Work order ▸
Go to the line in the entries below that holds "destruct (Z.ltb_spec (health d - Z.rem" and repeat exactly from there through the line that holds "assert (Hq : Z.quot", inclusive.

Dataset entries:
==============================

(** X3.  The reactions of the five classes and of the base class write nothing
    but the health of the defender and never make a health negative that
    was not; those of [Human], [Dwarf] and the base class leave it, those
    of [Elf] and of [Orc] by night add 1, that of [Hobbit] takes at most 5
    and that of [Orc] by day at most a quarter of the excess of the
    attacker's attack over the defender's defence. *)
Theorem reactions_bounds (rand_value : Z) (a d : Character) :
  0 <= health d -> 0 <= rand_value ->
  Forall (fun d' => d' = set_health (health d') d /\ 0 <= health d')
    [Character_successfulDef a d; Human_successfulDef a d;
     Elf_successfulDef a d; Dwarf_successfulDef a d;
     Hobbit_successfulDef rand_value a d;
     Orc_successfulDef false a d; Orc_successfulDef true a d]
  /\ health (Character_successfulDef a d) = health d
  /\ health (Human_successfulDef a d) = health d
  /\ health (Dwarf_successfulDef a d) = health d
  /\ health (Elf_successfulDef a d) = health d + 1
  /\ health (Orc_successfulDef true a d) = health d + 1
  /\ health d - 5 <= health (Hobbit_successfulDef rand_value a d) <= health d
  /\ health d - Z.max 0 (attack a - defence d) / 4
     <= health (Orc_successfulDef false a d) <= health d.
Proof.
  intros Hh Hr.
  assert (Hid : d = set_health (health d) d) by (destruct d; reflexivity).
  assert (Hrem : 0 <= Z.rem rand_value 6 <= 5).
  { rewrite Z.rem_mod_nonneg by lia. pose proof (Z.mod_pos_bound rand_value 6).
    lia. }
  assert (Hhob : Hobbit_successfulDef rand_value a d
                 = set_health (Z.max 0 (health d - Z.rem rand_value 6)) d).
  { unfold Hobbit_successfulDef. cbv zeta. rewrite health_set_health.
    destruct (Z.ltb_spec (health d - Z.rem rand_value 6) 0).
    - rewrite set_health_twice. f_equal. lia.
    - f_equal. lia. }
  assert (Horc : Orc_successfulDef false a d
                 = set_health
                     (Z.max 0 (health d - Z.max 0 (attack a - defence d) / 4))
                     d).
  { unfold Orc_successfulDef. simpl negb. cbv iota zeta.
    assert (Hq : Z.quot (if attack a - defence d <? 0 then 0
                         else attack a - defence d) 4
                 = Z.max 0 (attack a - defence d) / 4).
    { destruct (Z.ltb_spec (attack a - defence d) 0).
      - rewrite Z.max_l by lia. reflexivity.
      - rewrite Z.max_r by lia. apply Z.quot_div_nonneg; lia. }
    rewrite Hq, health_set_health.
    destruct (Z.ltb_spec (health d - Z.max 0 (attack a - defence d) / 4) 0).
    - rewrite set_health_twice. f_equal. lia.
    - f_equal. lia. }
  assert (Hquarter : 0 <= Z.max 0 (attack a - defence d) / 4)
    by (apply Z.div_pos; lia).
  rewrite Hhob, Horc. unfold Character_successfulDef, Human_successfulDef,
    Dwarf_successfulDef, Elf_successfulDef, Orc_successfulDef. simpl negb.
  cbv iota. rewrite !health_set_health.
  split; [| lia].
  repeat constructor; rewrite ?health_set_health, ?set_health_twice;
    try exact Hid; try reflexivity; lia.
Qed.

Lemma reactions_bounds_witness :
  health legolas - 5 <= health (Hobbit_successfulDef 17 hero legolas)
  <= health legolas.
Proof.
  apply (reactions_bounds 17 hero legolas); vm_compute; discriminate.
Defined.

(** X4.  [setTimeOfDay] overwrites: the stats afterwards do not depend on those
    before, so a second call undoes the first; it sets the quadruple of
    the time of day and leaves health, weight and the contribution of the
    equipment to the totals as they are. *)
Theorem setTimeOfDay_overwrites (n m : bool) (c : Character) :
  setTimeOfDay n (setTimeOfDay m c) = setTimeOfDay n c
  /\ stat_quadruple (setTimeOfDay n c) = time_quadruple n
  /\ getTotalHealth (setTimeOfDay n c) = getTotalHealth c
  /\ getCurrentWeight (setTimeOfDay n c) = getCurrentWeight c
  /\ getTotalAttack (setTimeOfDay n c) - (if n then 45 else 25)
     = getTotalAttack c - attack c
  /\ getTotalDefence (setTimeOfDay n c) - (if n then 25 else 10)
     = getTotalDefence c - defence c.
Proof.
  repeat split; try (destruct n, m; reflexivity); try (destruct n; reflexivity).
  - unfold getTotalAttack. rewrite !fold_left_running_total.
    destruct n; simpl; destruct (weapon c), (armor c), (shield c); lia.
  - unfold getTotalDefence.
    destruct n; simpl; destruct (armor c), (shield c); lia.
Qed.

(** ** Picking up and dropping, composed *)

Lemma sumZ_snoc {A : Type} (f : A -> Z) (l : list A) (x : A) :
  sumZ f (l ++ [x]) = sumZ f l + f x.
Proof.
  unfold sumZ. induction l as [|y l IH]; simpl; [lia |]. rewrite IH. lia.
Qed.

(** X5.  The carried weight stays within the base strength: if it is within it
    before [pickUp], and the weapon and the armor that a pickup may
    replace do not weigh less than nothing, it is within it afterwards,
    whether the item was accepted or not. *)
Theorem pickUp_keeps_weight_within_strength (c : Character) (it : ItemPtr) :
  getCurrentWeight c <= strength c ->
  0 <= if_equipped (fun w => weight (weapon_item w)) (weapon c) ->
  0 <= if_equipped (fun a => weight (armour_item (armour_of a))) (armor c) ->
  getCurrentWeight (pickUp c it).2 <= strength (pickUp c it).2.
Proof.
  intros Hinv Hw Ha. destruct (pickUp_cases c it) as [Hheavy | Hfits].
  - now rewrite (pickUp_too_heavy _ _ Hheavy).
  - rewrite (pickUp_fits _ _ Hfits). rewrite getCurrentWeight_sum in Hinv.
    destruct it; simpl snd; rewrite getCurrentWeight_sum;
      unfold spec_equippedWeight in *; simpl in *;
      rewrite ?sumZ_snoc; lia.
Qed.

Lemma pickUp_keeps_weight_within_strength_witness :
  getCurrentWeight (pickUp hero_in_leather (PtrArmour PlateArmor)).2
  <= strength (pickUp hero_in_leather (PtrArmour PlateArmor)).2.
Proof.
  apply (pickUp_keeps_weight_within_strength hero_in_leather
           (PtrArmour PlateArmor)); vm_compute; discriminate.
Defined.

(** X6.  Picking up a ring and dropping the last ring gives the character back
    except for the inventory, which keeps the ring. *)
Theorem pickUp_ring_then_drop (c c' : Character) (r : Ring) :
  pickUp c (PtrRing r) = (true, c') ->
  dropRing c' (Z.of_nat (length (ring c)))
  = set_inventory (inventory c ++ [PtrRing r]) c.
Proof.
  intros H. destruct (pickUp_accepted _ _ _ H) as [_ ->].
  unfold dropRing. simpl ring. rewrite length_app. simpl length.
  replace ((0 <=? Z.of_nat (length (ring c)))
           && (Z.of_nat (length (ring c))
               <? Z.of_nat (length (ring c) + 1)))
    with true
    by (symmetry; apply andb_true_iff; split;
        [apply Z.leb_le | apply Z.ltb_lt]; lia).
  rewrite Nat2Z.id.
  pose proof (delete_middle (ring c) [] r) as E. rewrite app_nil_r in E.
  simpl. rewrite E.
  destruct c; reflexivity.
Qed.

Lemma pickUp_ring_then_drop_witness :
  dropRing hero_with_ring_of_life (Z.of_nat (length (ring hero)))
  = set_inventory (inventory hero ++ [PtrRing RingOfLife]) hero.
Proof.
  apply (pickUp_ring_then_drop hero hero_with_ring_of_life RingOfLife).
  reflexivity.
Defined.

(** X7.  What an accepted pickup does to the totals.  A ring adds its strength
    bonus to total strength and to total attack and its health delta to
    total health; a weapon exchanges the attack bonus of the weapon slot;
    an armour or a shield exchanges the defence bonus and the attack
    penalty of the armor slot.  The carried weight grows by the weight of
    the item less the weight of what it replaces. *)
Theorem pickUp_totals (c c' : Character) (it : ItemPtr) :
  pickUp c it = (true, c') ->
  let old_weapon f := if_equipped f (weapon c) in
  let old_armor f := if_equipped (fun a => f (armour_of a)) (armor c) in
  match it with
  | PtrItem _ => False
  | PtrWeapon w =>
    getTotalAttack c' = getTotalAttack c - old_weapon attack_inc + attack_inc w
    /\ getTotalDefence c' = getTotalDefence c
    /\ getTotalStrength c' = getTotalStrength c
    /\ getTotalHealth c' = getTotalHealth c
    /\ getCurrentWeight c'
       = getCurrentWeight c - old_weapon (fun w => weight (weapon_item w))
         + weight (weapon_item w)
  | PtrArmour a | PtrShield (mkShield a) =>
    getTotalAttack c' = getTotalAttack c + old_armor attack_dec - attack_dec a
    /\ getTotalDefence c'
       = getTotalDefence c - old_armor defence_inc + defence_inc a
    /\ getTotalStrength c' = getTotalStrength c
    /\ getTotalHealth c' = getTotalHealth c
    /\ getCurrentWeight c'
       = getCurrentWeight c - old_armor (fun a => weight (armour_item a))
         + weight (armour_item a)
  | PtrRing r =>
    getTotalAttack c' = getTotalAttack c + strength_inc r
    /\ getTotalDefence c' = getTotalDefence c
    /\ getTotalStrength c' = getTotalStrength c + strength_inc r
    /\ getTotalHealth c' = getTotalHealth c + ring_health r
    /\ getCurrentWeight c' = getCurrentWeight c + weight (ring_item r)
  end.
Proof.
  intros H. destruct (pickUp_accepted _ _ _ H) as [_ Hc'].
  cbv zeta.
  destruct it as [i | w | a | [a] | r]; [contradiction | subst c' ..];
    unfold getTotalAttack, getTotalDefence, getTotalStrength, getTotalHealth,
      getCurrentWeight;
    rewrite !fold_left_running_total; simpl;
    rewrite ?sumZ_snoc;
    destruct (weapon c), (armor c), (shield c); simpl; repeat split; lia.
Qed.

==============================

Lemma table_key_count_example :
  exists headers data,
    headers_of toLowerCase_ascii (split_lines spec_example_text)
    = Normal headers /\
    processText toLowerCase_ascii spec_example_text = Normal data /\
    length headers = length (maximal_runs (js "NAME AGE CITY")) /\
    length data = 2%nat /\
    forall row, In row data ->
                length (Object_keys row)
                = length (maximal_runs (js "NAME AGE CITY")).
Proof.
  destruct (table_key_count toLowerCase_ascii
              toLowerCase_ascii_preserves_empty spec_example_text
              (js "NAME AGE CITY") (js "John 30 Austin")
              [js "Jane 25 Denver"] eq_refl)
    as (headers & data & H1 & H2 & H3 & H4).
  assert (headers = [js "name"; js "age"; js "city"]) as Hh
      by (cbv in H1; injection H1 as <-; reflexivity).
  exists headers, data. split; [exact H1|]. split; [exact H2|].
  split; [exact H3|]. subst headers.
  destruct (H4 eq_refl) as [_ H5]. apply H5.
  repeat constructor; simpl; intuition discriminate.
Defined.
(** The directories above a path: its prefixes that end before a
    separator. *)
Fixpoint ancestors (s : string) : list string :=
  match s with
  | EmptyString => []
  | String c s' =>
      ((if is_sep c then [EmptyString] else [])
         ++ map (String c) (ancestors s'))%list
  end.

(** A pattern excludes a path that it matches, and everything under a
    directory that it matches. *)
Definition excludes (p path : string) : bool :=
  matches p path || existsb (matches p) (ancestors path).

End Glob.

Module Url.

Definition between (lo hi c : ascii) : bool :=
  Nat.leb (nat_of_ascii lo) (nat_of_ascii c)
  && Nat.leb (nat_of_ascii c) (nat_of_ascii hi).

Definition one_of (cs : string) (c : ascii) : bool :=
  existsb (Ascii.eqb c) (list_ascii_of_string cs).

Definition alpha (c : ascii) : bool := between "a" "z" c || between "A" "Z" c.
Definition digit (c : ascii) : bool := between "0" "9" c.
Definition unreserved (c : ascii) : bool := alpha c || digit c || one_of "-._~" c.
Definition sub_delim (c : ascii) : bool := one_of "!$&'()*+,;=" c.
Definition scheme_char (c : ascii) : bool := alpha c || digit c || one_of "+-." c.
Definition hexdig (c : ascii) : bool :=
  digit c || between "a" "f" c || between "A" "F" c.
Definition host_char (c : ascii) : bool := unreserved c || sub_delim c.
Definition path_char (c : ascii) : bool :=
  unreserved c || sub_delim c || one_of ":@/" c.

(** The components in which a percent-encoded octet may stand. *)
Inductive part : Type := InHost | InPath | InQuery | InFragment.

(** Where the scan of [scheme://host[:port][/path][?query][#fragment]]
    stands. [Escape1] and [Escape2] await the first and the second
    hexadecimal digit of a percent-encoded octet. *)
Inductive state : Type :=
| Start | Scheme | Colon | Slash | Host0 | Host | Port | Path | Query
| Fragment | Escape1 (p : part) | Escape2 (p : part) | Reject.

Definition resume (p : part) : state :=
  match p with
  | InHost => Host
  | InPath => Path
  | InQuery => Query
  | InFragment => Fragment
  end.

==============================

Your solution ▸
    destruct (Z.ltb_spec (health d - Z.rem rand_value 6) 0).
    - rewrite set_health_twice. f_equal. lia.
    - f_equal. lia. }
  assert (Horc : Orc_successfulDef false a d
                 = set_health
                     (Z.max 0 (health d - Z.max 0 (attack a - defence d) / 4))
                     d).
  { unfold Orc_successfulDef. simpl negb. cbv iota zeta.
    assert (Hq : Z.quot (if attack a - defence d <? 0 then 0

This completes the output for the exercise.